Reece Birtles
Company results and communications from the recent August 2024 reporting season echo the poor conditions experienced back in 2019, according to Chief Investment Officer at Franklin Templeton specialist investment manager Martin Currie, Reece Birtles.
“The last 12 months’ returns for the key indices suggest the market is behaving as if a ‘Goldilocks’ economic landing is actually possible. Investors appear overly hopeful about the positive impacts of lower inflation and interest rates, ignoring the fact that lower inflation means a less desirable, slowing sales environment as consumers spend less,” Birtles said.
Current market price reactions to reporting season appear to be disregarding any evidence that contradicts the ‘Goldilocks’ narrative for the economy, leading to rising stock prices without the support of earnings growth.
Martin Currie conducted more than 100 meetings and engagements with company management teams during the reporting period and observed a disconnect between the share market exuberance and feedback from management.
“In our company engagements and visits, we noted general feedback that consumer demand weakness has now joined business demand weakness as a key issue.
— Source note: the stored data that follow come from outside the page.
(** What [main] prints for it on the scenario store. *)
Definition printed_thread : list (Main.stream * pystr) :=
  Eval vm_compute in
    match main load_contacts json_dumps args_peer Samples.scenario_store [] with
    | (Sqlite.Return (_, printed), _) => printed
    | _ => []
    end.

End MoreSamples.

(** ** The resolver on the directory as [yaml.safe_load] returns it

    [Resolver.contact] holds an entry whose keys, when present, hold values
    of the expected kind. A contacts file can hold anything: here the
    entries are the values that [yaml.safe_load] builds, and the attribute
    and type errors that Python raises on them are results. *)

Module Yaml.

(** The values of a YAML document; a mapping keeps its string keys, in
    the order of the file. *)
Inductive value :=
| Null
| Bool (b : bool)
| Int (z : Z)
| Float (nonzero : bool)
| Str (s : pystr)
| Seq (l : list value)
| Map (m : list (pystr * value)).

Inductive exn := AttributeError | TypeError.

Inductive result (A : Type) := Return (a : A) | Raise (e : exn).
Arguments Return {A} a.
Arguments Raise {A} e.

Definition bind {A B} (r : result A) (k : A -> result B) : result B :=
  match r with
  | Return a => k a
  | Raise e => Raise e
  end.

Declare Scope yaml_scope.
Delimit Scope yaml_scope with yaml.
Notation "'let*' x ':=' m 'in' k" := (bind m (fun x => k))
  (at level 10, x name, m at level 100, k at level 200, only parsing)
  : yaml_scope.
Local Open Scope yaml_scope.

(** The value at a key of a mapping. *)
Fixpoint lookup (k : pystr) (m : list (pystr * value)) : option value :=
  match m with
  | [] => None
  | (k', v) :: m' => if Py.str_eqb k k' then Some v else lookup k m'
  end.

(** [v.get(k, default)]: only a dict has [get]. *)
Definition get (v : value) (k : pystr) (default : value) : result value :=
  match v with
  | Map m => Return (match lookup k m with Some x => x | None => default end)
  | _ => Raise AttributeError
  end.

(** [bool(v)]. *)
Definition truthy (v : value) : bool :=
  match v with
  | Null => false
  | Bool b => b
  | Int z => negb (z =? 0)%Z
  | Float nonzero => nonzero
  | Str s => Py.truthy s
  | Seq l => Py.truthy l
  | Map m => Py.truthy m
  end.

(** [for x in v]: the values iterated over; a dict gives its keys, a
    string its characters. *)
Definition iterate (v : value) : result (list value) :=
  match v with
  | Seq l => Return l
  | Map m => Return (map (fun kv => Str (fst kv)) m)
  | Str s => Return (map (fun c => Str [c]) s)
  | Null | Bool _ | Int _ | Float _ => Raise TypeError
  end.

Section WithLower.

(** [str.lower]. *)
Variable lower : pystr -> pystr.

(** [v.lower()]: only a string has [lower]. *)
Definition lower_of (v : value) : result pystr :=
  match v with
  | Str s => Return (lower s)
  | _ => Raise AttributeError
  end.

(** [imessage_info = contact.get("platforms", {}).get("imessage", {})]
    and [phone = imessage_info.get("phone") or imessage_info.get("email")]. *)
Definition imessage_phone (contact : value) : result value :=
  let* platforms := get contact (Py.u "platforms") (Map []) in
  let* imessage_info := get platforms (Py.u "imessage") (Map []) in
  let* phone := get imessage_info (Py.u "phone") Null in
  if truthy phone then Return phone
  else get imessage_info (Py.u "email") Null.

(** The [for nick in nicknames] loop of one entry; [Some] is a
    [return]. *)
Fixpoint check_nicknames (identifier_lower : pystr) (contact : value)
         (nicks : list value) : result (option (value * value)) :=
  match nicks with
  | [] => Return None
  | nick :: nicks' =>
    let* nick_lower := lower_of nick in
    if Py.str_eqb identifier_lower nick_lower then
      let* phone := imessage_phone contact in
      if truthy phone then
        let* name := get contact (Py.u "name") nick in
        Return (Some (name, phone))
      else check_nicknames identifier_lower contact nicks'
    else check_nicknames identifier_lower contact nicks'
  end.

(** The body of the [for contact in contacts] loop. *)
Definition check_contact (identifier_lower : pystr) (contact : value)
  : result (option (value * value)) :=
  let* name := get contact (Py.u "name") (Str []) in
  let* nicknames := get contact (Py.u "nicknames") (Seq []) in
  let* name_lower := lower_of name in
  let* by_name :=
    if Py.str_eqb identifier_lower name_lower then
      let* phone := imessage_phone contact in
      Return (if truthy phone then Some (name, phone) else None)
    else Return None in
  match by_name with
  | Some r => Return (Some r)
  | None =>
    let* nicks := iterate nicknames in
    check_nicknames identifier_lower contact nicks
  end.

(** The [for contact in contacts] loop. *)
Fixpoint search_contacts (identifier_lower : pystr) (contacts : list value)
  : result (option (value * value)) :=
  match contacts with
  | [] => Return None
  | contact :: contacts' =>
    let* found := check_contact identifier_lower contact in
    match found with
    | Some r => Return (Some r)
    | None => search_contacts identifier_lower contacts'
    end
  end.

(** [resolve_contact] on such a directory. *)
Definition resolve_contact (identifier : pystr) (contacts : list value)
  : result (value * value) :=
  if Py.str_startswith (Py.u "+") identifier
     || Py.str_contains (Py.u "@") identifier
  then Return (Str identifier, Str identifier)
  else
    let* found := search_contacts (lower identifier) contacts in
    Return match found with
           | Some r => r
           | None => (Str identifier, Str identifier)
           end.

End WithLower.

(** *** The entries of [Resolver.contact] as YAML values *)




End Yaml.

(** ** Entries as [add-contact.py] writes them *)

Module YamlSamples.

Import Yaml.

(** The entry written for [--name Sam --email sam@example.org]: with no
    phone and no messenger name, nothing follows [platforms:]. *)
Definition sam_email_only : value :=
  Map [ (Py.u "name", Str (Py.u "Sam"));
        (Py.u "nicknames", Seq [Str (Py.u "Sam")]);
        (Py.u "context", Str (Py.u "personal"));
        (Py.u "relationship", Str []);
        (Py.u "platforms", Null);
        (Py.u "default_platform",
         Map [(Py.u "personal", Str (Py.u "messenger"))]) ].

(** The same entry without its [platforms] key. *)
Definition sam_no_platforms : value :=
  Map [ (Py.u "name", Str (Py.u "Sam"));
        (Py.u "nicknames", Seq [Str (Py.u "Sam")]);
        (Py.u "context", Str (Py.u "personal"));
        (Py.u "relationship", Str []) ].

(** The entry written for [--name "Robert Sam" --phone +61400000001]. *)
Definition robert_sam : value :=
  Map [ (Py.u "name", Str (Py.u "Robert Sam"));
        (Py.u "nicknames", Seq [Str (Py.u "Robert"); Str (Py.u "Sam")]);
        (Py.u "context", Str (Py.u "personal"));
        (Py.u "relationship", Str []);
        (Py.u "platforms",
         Map [ (Py.u "whatsapp",
                Map [(Py.u "phone", Str (Py.u "+61400000001"))]);
               (Py.u "imessage",
                Map [(Py.u "phone", Str (Py.u "+61400000001"))]) ]);
        (Py.u "default_platform",
         Map [(Py.u "personal", Str (Py.u "imessage"))]) ].

End YamlSamples.

(** * Properties *)

(** ** The extractor *)

Module ExtractorFacts.

Import Extractor.

Lemma filter_none {A} (p : A -> bool) (l : list A) :
  forallb p l = true -> List.filter (fun x => negb (p x)) l = [].
Proof.
  induction l as [|x l IH]; simpl; [reflexivity|].
  intros H. apply andb_prop in H as [Hx Hl].
  rewrite Hx. simpl. auto.
Qed.

Lemma search_marker_nil : Re.search_marker [] = None.
Proof. reflexivity. Qed.

Section WithPlistlib.

Variable plistlib_loads : bytes -> option plist.

Local Abbreviation extract := (extract_text_from_attributed_body plistlib_loads).
Local Abbreviation decoder := (structured_archive_decoder plistlib_loads).

(** The nested conditionals of the source are the or-else chain of the
    three strategies in the order regex, Scanner, Decoder. *)
Lemma extract_is_source_order (data : bytes) :
  extract data = extract_in_source_order plistlib_loads data.
Proof.
  unfold extract_text_from_attributed_body, extract_in_source_order,
    proximity_regex, readable_segment_scanner, structured_archive_decoder,
    or_else.
  destruct data as [|c data]; [reflexivity|].
  cbn [Py.truthy negb].
  destruct (Re.search_marker (c :: data)) as [g|]; [reflexivity|].
  cbn [option_map].
  destruct (List.filter _ _) as [|s rest]; [reflexivity|].
  cbv zeta. destruct (0 <? length _)%nat; reflexivity.
Qed.

(** C1 (as amended): the strategies are tried in the order proximity regex,
    Readable-Segment Scanner, Structured-Archive Decoder, and unless the
    regex match trims to the empty string the returned value is the result
    of the first of them, in that order, that yields one. *)
Theorem extract_tries_regex_scanner_decoder (data : bytes) :
  proximity_regex data <> Some [] ->
  extract data =
  or_else (proximity_regex data)
          (or_else (readable_segment_scanner data) (decoder data)).
Proof. intros _. apply extract_is_source_order. Qed.

(** C4 (evaluation at the failing input): after the marker and one byte,
    a run of two spaces is a match of the regex; it trims to the empty
    string, which is returned, whatever the buffer holds further on. *)
Theorem extract_returns_empty_string :
  extract Samples.marker_then_blanks = Some []
  /\ extract Samples.marker_blanks_then_text = Some []
  /\ readable_segment_scanner Samples.marker_blanks_then_text
     = Some (Py.u "Hello world").
Proof. repeat split; vm_compute; reflexivity. Qed.

End WithPlistlib.

(** C1 (counterexample): on a binary property list that holds "Hello" the
    regex finds nothing, the Decoder yields "Hello" and the Scanner yields
    "bplist00"; the source returns the Scanner's result, not the
    Decoder's. *)
Lemma decoder_does_not_precede_scanner :
  proximity_regex Samples.hello_archive = None
  /\ structured_archive_decoder Samples.loads_hello Samples.hello_archive
     = Some (Py.u "Hello")
  /\ readable_segment_scanner Samples.hello_archive = Some (Py.u "bplist00")
  /\ extract_text_from_attributed_body Samples.loads_hello Samples.hello_archive
     = Some (Py.u "bplist00")
  /\ extract_text_from_attributed_body Samples.loads_hello Samples.hello_archive
     <> extract_in_spec_order Samples.loads_hello Samples.hello_archive.
Proof. repeat split; vm_compute; congruence. Qed.

(** C1 (witness): a typedstream payload, found by the regex. *)
Lemma extract_tries_regex_scanner_decoder_witness :
  proximity_regex Samples.typedstream_hello <> Some []
  /\ extract_text_from_attributed_body Samples.loads_fails Samples.typedstream_hello
     = or_else (proximity_regex Samples.typedstream_hello)
         (or_else (readable_segment_scanner Samples.typedstream_hello)
            (structured_archive_decoder Samples.loads_fails
               Samples.typedstream_hello)).
Proof.
  split.
  - vm_compute. discriminate.
  - apply (extract_tries_regex_scanner_decoder Samples.loads_fails).
    vm_compute. discriminate.
Defined.
(** * Opposed-colour highlight reconstruction (darktable, [src/iop/opposed.c])

    A shallow embedding of [_mask_dilated], [_raw_to_cmap],
    [_calc_linear_refavg], [_process_opposed], [_process_linear_opposed] and
    of the host side of [process_opposed_cl], with the properties of the
    reconstruction engine proved over it; and of the computing functions of
    the pixel-aspect scaler, [src/iop/scalepixels.c].

    - [float] values are IEEE-754 binary32 numbers ([spec_float] with 24 bits
      of precision and exponent bound 128), so NaN, infinities and signed
      zeros are all present and comparisons behave as in C;
    - [size_t] arithmetic is written out modulo 2^64;
    - the scratch mask is a block with bounds-checked loads and stores: an
      access outside the block makes the whole call undefined ([None]);
    - the buffers the caller owns ([input], [output], [tmpout], [points]) are
      total maps from indices to floats, and their accesses are not checked;
    - the passes are sequential loops: the OpenMP pragmas distribute the same
      iterations, and the sums are the ones of the sequential order;
    - what the file takes from elsewhere ([FC], [FCxtrans], [_calc_refavg],
      [powf], [HL_POWERF], [_color_magic], [feqf], [dt_image_altered], the
      allocators, [for_each_channel]) is a parameter, class [Externals];
    - a call returns, besides its buffers and the chrominance state it
      leaves, the list of the passes it ran;
    - the OpenCL device is a parameter too, class [Device]: the host
      function is run against the answers of the device, and what it returns
      comes with the log of the calls it made;
    - of [scalepixels.c], the interpolation kernel is a parameter, class
      [ScalePixels.Interpolation]. *)

From Stdlib Require Import ZArith Bool List Lia.
From Stdlib Require Import SpecFloat.
Import ListNotations.

Local Open Scope Z_scope.

(** ** Binary32 floating point *)

Module F32.

Definition prec : Z := 24.
Definition emax : Z := 128.

Definition float : Type := spec_float.

Definition fadd : float -> float -> float := SFadd prec emax.
Definition fsub : float -> float -> float := SFsub prec emax.
Definition fmul : float -> float -> float := SFmul prec emax.
Definition fdiv : float -> float -> float := SFdiv prec emax.

(** C comparison operators: all of them are false on a NaN operand. *)
Definition flt (a b : float) : bool := SFltb a b.
Definition fgt (a b : float) : bool := SFltb b a.
Definition fle (a b : float) : bool := SFleb a b.
Definition fge (a b : float) : bool := SFleb b a.

Definition is_nan (a : float) : bool :=
  match a with S754_nan => true | _ => false end.

(** [fmaxf] of the C library: the larger operand, and the other operand
    when one of them is NaN. *)
Definition fmaxf (x y : float) : float :=
  if fge x y then x
  else if flt x y then y
  else if is_nan y then x else y.

(** The literals of the source, as binary32 values [m * 2^e]. *)
Definition zero : float := S754_zero false.              (* 0.0f   *)
Definition one : float := S754_finite false 8388608 (-23).   (* 1.0f   *)
Definition half : float := S754_finite false 8388608 (-24).  (* 0.5f   *)
Definition c0_987 : float := S754_finite false 16559112 (-24). (* 0.987f *)
Definition c0_03 : float := S754_finite false 16106127 (-29).  (* 0.03f  *)
Definition c0_125 : float := S754_finite false 8388608 (-26).  (* 0.125f *)
Definition c1e_6 : float := S754_finite false 8796093 (-43).   (* 1e-6f  *)

(** The order of two positive finite numbers [m1 * 2^e1] and [m2 * 2^e2]
    in canonical form, as [SFcompare] decides it. *)
Definition lexcmp (e1 : Z) (m1 : positive) (e2 : Z) (m2 : positive) : comparison :=
  match Z.compare e1 e2 with
  | Lt => Lt
  | Gt => Gt
  | Eq => Pos.compare_cont Eq m1 m2
  end.

(** An integer as a binary32 value (round to nearest even). *)
Definition of_Z (z : Z) : float := binary_normalize prec emax z 0 false.

End F32.
Import F32.

(** ** Machine integers and loops *)

(** A value converted to [size_t] (64 bits, unsigned). *)
Definition to_size_t (z : Z) : Z := z mod 2 ^ 64.

(** The value x86 gives for a float-to-int conversion that is out of range. *)
Definition INT_MIN : Z := - 2 ^ 31.

(** The cast [(int)f]: truncation toward zero. *)
Definition to_int (f : float) : Z :=
  match f with
  | S754_zero _ => 0
  | S754_finite s m e =>
      let t := if 0 <=? e then Z.pos m * 2 ^ e else Z.pos m / 2 ^ (- e) in
      let v := if s then - t else t in
      if (INT_MIN <=? v) && (v <? 2 ^ 31) then v else INT_MIN
  | _ => INT_MIN
  end.

(** [n] iterations of a fallible body, the counter starting at [i]. *)
Fixpoint for_range {S : Type} (n : nat) (i : Z)
         (body : Z -> S -> option S) (s : S) : option S :=
  match n with
  | O => Some s
  | Datatypes.S n' =>
      match body i s with
      | Some s' => for_range n' (i + 1) body s'
      | None => None
      end
  end.

(** [for(size_t i = lo; i < hi; i++) body] *)
Definition for_loop {S : Type} (lo hi : Z)
           (body : Z -> S -> option S) (s : S) : option S :=
  for_range (Z.to_nat (hi - lo)) lo body s.

(** The same loop for a body that cannot fail. *)
Fixpoint iter_range {S : Type} (n : nat) (i : Z)
         (body : Z -> S -> S) (s : S) : S :=
  match n with
  | O => s
  | Datatypes.S n' => iter_range n' (i + 1) body (body i s)
  end.

Definition for_each {S : Type} (lo hi : Z) (body : Z -> S -> S) (s : S) : S :=
  iter_range (Z.to_nat (hi - lo)) lo body s.

Definition bind {A B : Type} (o : option A) (k : A -> option B) : option B :=
  match o with Some a => k a | None => None end.

Notation "x <- e ;; k" := (bind e (fun x => k))
  (at level 61, e at next level, right associativity).
Notation "' p <- e ;; k" := (bind e (fun p => k))
  (at level 61, p pattern, e at next level, right associativity).

(** ** Buffers *)

(** A buffer of floats the caller owns ([input], [output], [tmpout]). *)
Definition buffer : Type := Z -> float.

Definition buf_set (b : buffer) (i : Z) (v : float) : buffer :=
  fun j => if j =? i then v else b j.

(** The scratch mask: [blk_size] chars; any access outside it is undefined
    behaviour and yields [None]. *)
Record block : Type := { blk_size : Z; blk_data : Z -> Z }.

Definition load (m : block) (i : Z) : option Z :=
  if (0 <=? i) && (i <? blk_size m) then Some (blk_data m i) else None.

Definition store (m : block) (i : Z) (v : Z) : option block :=
  if (0 <=? i) && (i <? blk_size m)
  then Some {| blk_size := blk_size m;
               blk_data := fun j => if j =? i then v else blk_data m j |}
  else None.

(** A zero-filled block, as [dt_calloc_align] returns on success. *)
Definition zero_block (n : Z) : block :=
  {| blk_size := n; blk_data := fun _ => 0 |}.

(** [dt_aligned_pixel_t]: four floats. *)
Record dt_aligned_pixel_t : Type :=
  mkpixel { ch0 : float; ch1 : float; ch2 : float; ch3 : float }.

Definition pget (p : dt_aligned_pixel_t) (c : Z) : float :=
  match c with 0 => ch0 p | 1 => ch1 p | 2 => ch2 p | _ => ch3 p end.

Definition pset (p : dt_aligned_pixel_t) (c : Z) (v : float) : dt_aligned_pixel_t :=
  match c with
  | 0 => mkpixel v (ch1 p) (ch2 p) (ch3 p)
  | 1 => mkpixel (ch0 p) v (ch2 p) (ch3 p)
  | 2 => mkpixel (ch0 p) (ch1 p) v (ch3 p)
  | _ => mkpixel (ch0 p) (ch1 p) (ch2 p) v
  end.

(** ** The pipeline's data *)

Record dt_iop_roi_t : Type :=
  { roi_x : Z; roi_y : Z; roi_width : Z; roi_height : Z; roi_scale : float }.

(** The three primaries a photosite can carry; [color_index] is the [int]
    the sensor pattern oracle returns for it. *)
Inductive primary : Type := Red | Green | Blue.

Definition color_index (p : primary) : Z :=
  match p with Red => 0 | Green => 1 | Blue => 2 end.
Lemma microtasks_input w : input_released w -> input_released (microtasks w).
Proof.
  unfold input_released, microtasks. intros H.
  destruct (existsb (play_awaited_settled w) _); [cbn; discriminate|].
  exact H.
Qed.

(** X11. Whenever every run of the submit handler has reached its
    [finally] block, the message input and the send button are enabled:
    the form stays disabled only while a request or its playback is in
    flight. *)
Theorem input_enabled_when_done (v : Variant) (trace : list Event) :
  let w := run v trace initial in
  forallb (fun t => negb (in_flight t)) (chats (closures w)) = true ->
  inputDisabled (dom w) = false.
Proof.
  cbv zeta. intros Hd.
  pose proof (run_invariant input_released v) as Hinv.
  destruct (inputDisabled (dom (run v trace initial))) eqn:E;
    [|reflexivity].
  specialize (Hinv ltac:(discriminate)
                   (fun e w H => microtasks_input _ (run_task_input v e w H))
                   trace E).
  apply existsb_exists in Hinv. destruct Hinv as (t & Ht & Hf).
  rewrite forallb_forall in Hd. specialize (Hd t Ht).
  rewrite Hf in Hd. discriminate.
Qed.

Lemma input_enabled_when_done_witness :
  inputDisabled
    (dom (run Part000 [Submit "hi"%string; FetchSettled 0 FetchFailed running]
              initial)) = false.
Proof.
  apply (input_enabled_when_done Part000
           [Submit "hi"%string; FetchSettled 0 FetchFailed running]).
  vm_compute. reflexivity.
Defined.

(** ** The canvas shows the current avatar *)

Lemma avatar_shown_view w w' :
  view w' = view w -> avatar_shown w -> avatar_shown w'.
Proof.
  unfold view, avatar_shown. intros H.
  injection H as -> -> -> -> ->. exact (fun H => H).
Qed.

Lemma drawAvatar_shows v i w image fd :
  avatarImage (globals w) = Some image ->
  faceDetection (globals w) = Some fd ->
  shows image fd (avatarCanvas (dom (world_of (drawAvatar v i w)))).
Proof.
  intros Hi Hf. unfold shows.
  destruct v; cbn [drawAvatar]; unfold drawAvatar_app, drawAvatar_overlay;
    rewrite Hi, Hf; crop_cases; draw_cases; cbn;
    repeat split; repeat eexists.
Qed.

Lemma drawAvatar_unset v i w :
  avatarImage (globals w) = None -> drawAvatar v i w = Normal w.
Proof.
  intros H.
  destruct v; cbn [drawAvatar]; unfold drawAvatar_app, drawAvatar_overlay;
    rewrite H; reflexivity.
Qed.

Lemma drawAvatar_avatar_shown v i w :
  avatar_shown w -> avatar_shown (world_of (drawAvatar v i w)).
Proof.
  intros H.
  destruct (avatarImage (globals w)) as [image|] eqn:Hi;
    [|rewrite (drawAvatar_unset v i w Hi); exact H].
  destruct (drawAvatar_only_canvas v i w) as [c Hc].
  pose proof (drawAvatar_shows v i w image) as Hs.
  unfold avatar_shown in *. rewrite Hc in *. cbn in *. rewrite Hi in *.
  destruct (faceDetection (globals w)) as [fd|]; [|contradiction].
  specialize (Hs fd eq_refl eq_refl).
  destruct H as (H1 & H2 & _).
  split; [exact H1 | split; [exact H2 | exact Hs]].
Qed.

Lemma view_then_schedule sid c :
  view (world_of (then_schedule sid c)) = view (world_of c).
Proof. destruct c; reflexivity. Qed.

Lemma animateLipSync_shown v sid f w :
  avatar_shown w -> avatar_shown (world_of (animateLipSync v sid f w)).
Proof.
  intros H. unfold animateLipSync. destruct (session sid w); [|exact H].
  apply (avatar_shown_view _ _ (view_then_schedule _ _)).
  apply drawAvatar_avatar_shown.
  exact (avatar_shown_view w _ eq_refl H).
Qed.

Lemma ended_handler_shown v sid w :
  avatar_shown w -> avatar_shown (world_of (ended_handler v sid w)).
Proof.
  intros H. unfold ended_handler. destruct (session sid w) as [s|]; [|exact H].
  assert (H0 : avatar_shown
                 (set_speaking false
                    (cancelAnimationFrame (animationId s) w))).
  { refine (avatar_shown_view w _ _ H). frame_solve. }
  apply (drawAvatar_avatar_shown v 0) in H0 as Hd.
  destruct (drawAvatar v 0 _) as [w'|w']; cbn [world_of] in *; [|exact Hd].
  refine (avatar_shown_view w' _ _ Hd).
  destruct v; frame_solve.
Qed.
In previous reporting seasons consumer demand had been resilient and enough to maintain margins,” he said.
For the S&P/ASX 200 stocks that Martin Currie covers, they have assessed management guidance tone to have a two to one negative skew below what brokers were expecting before the results.
Not surprisingly, this has led to more than 40% of companies receiving downgrades to their EPS forecasts versus only a quarter receiving upgrades.
The biggest driver of the weak guidance from management was the slowing inflationary environment that everyone seems to be wishing for, which is making it a lot harder for companies to maintain or grow EPS.
“Given slowing inflation and poor revenue growth, pricing power and gross margin management have saved the results of many industrial companies, but with selling prices falling, it is making for quite a difficult margin expansion environment for many companies going forward,” Birtles said.
In some good news for companies, labour has gone from being one of the top headwinds to earnings, in terms of shortage and cost, to no longer being a constraint, or to even being an opportunity. Unfortunately, rising unemployment will eventually be a factor in dampening demand.
In the current market environment, Martin Currie believes that growth-style stocks remain expensive, while value stocks are still cheap relative to historical standards.
In this market, focus should be on companies with pricing power, resilient volumes, and the capacity to manage margins, while avoiding those with valuation risk.
“Normally it is said that risky stocks are the ones that are cheap, but at the moment, safety is actually not expensive. We are finding undervalued names that have defensive business characteristics or profit drivers less related to the broader economic cycle,” Birtles said.
Examples of these kinds of companies include South32, which has undertaken a significant business transformation focussed on copper and other materials needed for the energy transition; Worley, which will benefit from increased spend in renewables in future years; and Flight Centre Travel Group, which has made significant business efficiency improvements and is seeing ongoing demand growth.